### What to do
Reproduce word for word, from the entries below, the line with "system ([Files]) and any JSON library. *)", the line with "else if (0x61", and every line between them, and nothing more.

### Information supplied
(* ===== verification/FileStore.v ===== *)
(** * FileStore: the filesystem backend of the controller's storage (zerotier-service:
    storage/filesystem.rs): a JSON file per record, named after its identifiers, over any file
    system ([Files]) and any JSON library. *)
From S2P Require Export Files Sqlite.

(** The JSON of whole records, and the texts of errors. *)
Class FileJson (O JE : Type) := {
  json_network :: Json JE NetworkRecord;
  json_member :: Json JE MemberRecord;
  json_pools :: Json JE (list IpPool);
  json_routes :: Json JE (list ManagedRoute);
  os_text : O -> bytes;
  json_text : JE -> bytes;
}.

Class FileJsonLaws (O JE : Type) `{FileJson O JE} := {
  network_law : json_law network_typed;
  member_law : json_law member_typed;
  pools_law : json_law (A := list IpPool) (Forall Pools.pool_wf);
  routes_law : json_law (A := list ManagedRoute) (Forall route_typed);
}.

Inductive FsStorageError (O JE : Type) :=
  | FsIo (e : IoError O)
  | FsJson (e : JE).
Arguments FsIo {O JE}. Arguments FsJson {O JE}.

Module FileStore.

(** ** Paths *)

Definition json_file (stem : bytes) : bytes := stem ++ str ".json".
Definition hex_encode_5 (b : bytes) : bytes := flat_map (fun b => format_hex_pad 2 (u8 b)) b.

Definition network_path (id : Z) : path := [str "networks"; json_file (format_hex_pad 16 id)].
Definition member_dir (network_id : Z) : path := [str "members"; format_hex_pad 16 network_id].
Definition member_path (network_id : Z) (node_id : bytes) : path := member_dir network_id ++ [json_file (hex_encode_5 node_id)].
Definition pools_path (network_id : Z) : path := [str "pools"; json_file (format_hex_pad 16 network_id)].
Definition routes_path (network_id : Z) : path := [str "routes"; json_file (format_hex_pad 16 network_id)].

Definition hex_nibble (b : byte) : option Z :=
  if (0x30 <=? u8 b) && (u8 b <=? 0x39) then Some (u8 b - 0x30)
  else if (0x61 <=? u8 b) && (u8 b <=? 0x66) then Some (u8 b - 0x61 + 10)
  else if (0x41 <=? u8 b) && (u8 b <=? 0x46) then Some (u8 b - 0x41 + 10)
  else None.

Fixpoint hex_pairs (s : bytes) : option bytes :=
  match s with
  | a :: b :: s => hi ← hex_nibble a; lo ← hex_nibble b; rest ← hex_pairs s; Some (b8 (Z.lor (Z.shiftl hi 4) lo) :: rest)
  | _ => Some []
  end.
Definition hex_decode_5 (s : bytes) : option bytes := if negb (len s =? 10) then None else hex_pairs s.

Section Backend.
Context {F O JE : Type} `{FileSystem F O} `{FileJson O JE}.
Abbreviation Error := (FsStorageError O JE).
Abbreviation fs_step A := (F * res Error A)%type.

Definition io_error (x : F * option O) : fs_step unit :=
  (x.1, match x.2 with Some e => Err (FsIo (Os e)) | None => Ok tt end).
Definition json {A} (r : JE + A) : res Error A := match r with inl e => Err (FsJson e) | inr a => Ok a end.

(** A directory that is not there is made, those above it included. *)
Definition new (fs : F) : fs_step unit :=
  then_do (io_error (fs_mkdir fs [str "networks"])) (fun fs _ =>
  then_do (io_error (fs_mkdir fs [str "members"])) (fun fs _ =>
  then_do (io_error (fs_mkdir fs [str "pools"])) (fun fs _ =>
  io_error (fs_mkdir fs [str "routes"])))).

(** [read_to_string], [from_str], and nothing for a file that is not there. *)
Definition read_record {A} `{Json JE A} (fs : F) (p : path) : res Error (option A) :=
  match read_to_string fs p with
  | Ok data => let* a := json (from_str data) in Ok (Some a)
  | Err e => if kind_not_found e then Ok None else Err (FsIo e)
  | Panic => Panic
  | Hang => Hang
  end.

(** [to_string_pretty], then [write]. *)
Definition write_record {A} `{Json JE A} (fs : F) (p : path) (a : A) : fs_step unit :=
  then_do (fs, json (to_string a)) (fun fs data => io_error (fs_write fs p data)).

(** [remove_file]; a file that is not there is removed already. *)
Definition remove_record (fs : F) (p : path) : fs_step unit :=
  match fs_remove fs p with
  | (fs, None) => (fs, Ok tt)
  | (fs, Some e) => (fs, if not_found e then Ok tt else Err (FsIo (Os e)))
  end.

Definition fs_get_network (fs : F) (id : Z) : res Error (option NetworkRecord) := read_record fs (network_path id).
Definition fs_create_network (fs : F) (network : NetworkRecord) : fs_step unit := write_record fs (network_path (n_id network)) network.

Definition fs_delete_network (fs : F) (id : Z) : fs_step unit :=
  then_do (remove_record fs (network_path id)) (fun fs _ =>
  let fs := (fs_rmdir fs (member_dir id)).1 in
  let fs := (fs_remove fs (pools_path id)).1 in
  let fs := (fs_remove fs (routes_path id)).1 in
  (fs, Ok tt)).

Definition fs_list_networks (fs : F) : res Error (list Z) :=
  match fs_list fs [str "networks"] with
  | inl e => Err (FsIo (Os e))
  | inr entries => Ok (omap (fun e => hex ← Text.strip_suffix (str ".json") e.1; from_str_radix 16 U64_MAX hex) entries)
  end.

Definition fs_get_member (fs : F) (network_id : Z) (node_id : bytes) : res Error (option MemberRecord) :=
  read_record fs (member_path network_id node_id).

Definition fs_upsert_member (fs : F) (member : MemberRecord) : fs_step unit :=
  then_do (io_error (fs_mkdir fs (member_dir (m_network_id member)))) (fun fs _ =>
  write_record fs (member_path (m_network_id member) (m_node_id member)) member).

Definition fs_delete_member (fs : F) (network_id : Z) (node_id : bytes) : fs_step unit :=
  remove_record fs (member_path network_id node_id).

Definition fs_list_members (fs : F) (network_id : Z) : res Error (list bytes) :=
  match fs_list fs (member_dir network_id) with
  | inl e => if not_found e then Ok [] else Err (FsIo (Os e))
  | inr entries => Ok (omap (fun e => hex ← Text.strip_suffix (str ".json") e.1; hex_decode_5 hex) entries)
  end.

Definition fs_get_ip_pools (fs : F) (network_id : Z) : res Error (list IpPool) :=
  let* r := read_record fs (pools_path network_id) in Ok (default [] r).
Definition fs_set_ip_pools (fs : F) (network_id : Z) (pools : list IpPool) : fs_step unit := write_record fs (pools_path network_id) pools.
Definition fs_get_routes (fs : F) (network_id : Z) : res Error (list ManagedRoute) :=
  let* r := read_record fs (routes_path network_id) in Ok (default [] r).
Definition fs_set_routes (fs : F) (network_id : Z) (routes : list ManagedRoute) : fs_step unit := write_record fs (routes_path network_id) routes.

Definition fs_get_assigned_ips (fs : F) (network_id : Z) : res Error (list bytes) :=
  let* members := fs_list_members fs network_id in
  for_each members (fun nid all_ips =>
    let* member := fs_get_member fs network_id nid in
    Ok (match member with Some member => all_ips ++ m_ip_assignments member | None => all_ips end)) [].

### Answer area
    system ([Files]) and any JSON library. *)
From S2P Require Export Files Sqlite.

(** The JSON of whole records, and the texts of errors. *)
Class FileJson (O JE : Type) := {
  json_network :: Json JE NetworkRecord;
  json_member :: Json JE MemberRecord;
  json_pools :: Json JE (list IpPool);
  json_routes :: Json JE (list ManagedRoute);
  os_text : O -> bytes;
  json_text : JE -> bytes;
}.

Class FileJsonLaws (O JE : Type) `{FileJson O JE} := {
  network_law : json_law network_typed;
  member_law : json_law member_typed;
  pools_law : json_law (A := list IpPool) (Forall Pools.pool_wf);
  routes_law : json_law (A := list ManagedRoute) (Forall route_typed);
}.

Inductive FsStorageError (O JE : Type) :=
  | FsIo (e : IoError O)
  | FsJson (e : JE).
Arguments FsIo {O JE}. Arguments FsJson {O JE}.

Module FileStore.

(** ** Paths *)

Definition json_file (stem : bytes) : bytes := stem ++ str ".json".
Definition hex_encode_5 (b : bytes) : bytes := flat_map (fun b => format_hex_pad 2 (u8 b)) b.

Definition network_path (id : Z) : path := [str "networks"; json_file (format_hex_pad 16 id)].
Definition member_dir (network_id : Z) : path := [str "members"; format_hex_pad 16 network_id].
Definition member_path (network_id : Z) (node_id : bytes) : path := member_dir network_id ++ [json_file (hex_encode_5 node_id)].
Definition pools_path (network_id : Z) : path := [str "pools"; json_file (format_hex_pad 16 network_id)].
Definition routes_path (network_id : Z) : path := [str "routes"; json_file (format_hex_pad 16 network_id)].

Definition hex_nibble (b : byte) : option Z :=
  if (0x30 <=? u8 b) && (u8 b <=? 0x39) then Some (u8 b - 0x30)
  else if (0x61 <=? u8 b) && (u8 b <=? 0x66) then Some (u8 b - 0x61 + 10)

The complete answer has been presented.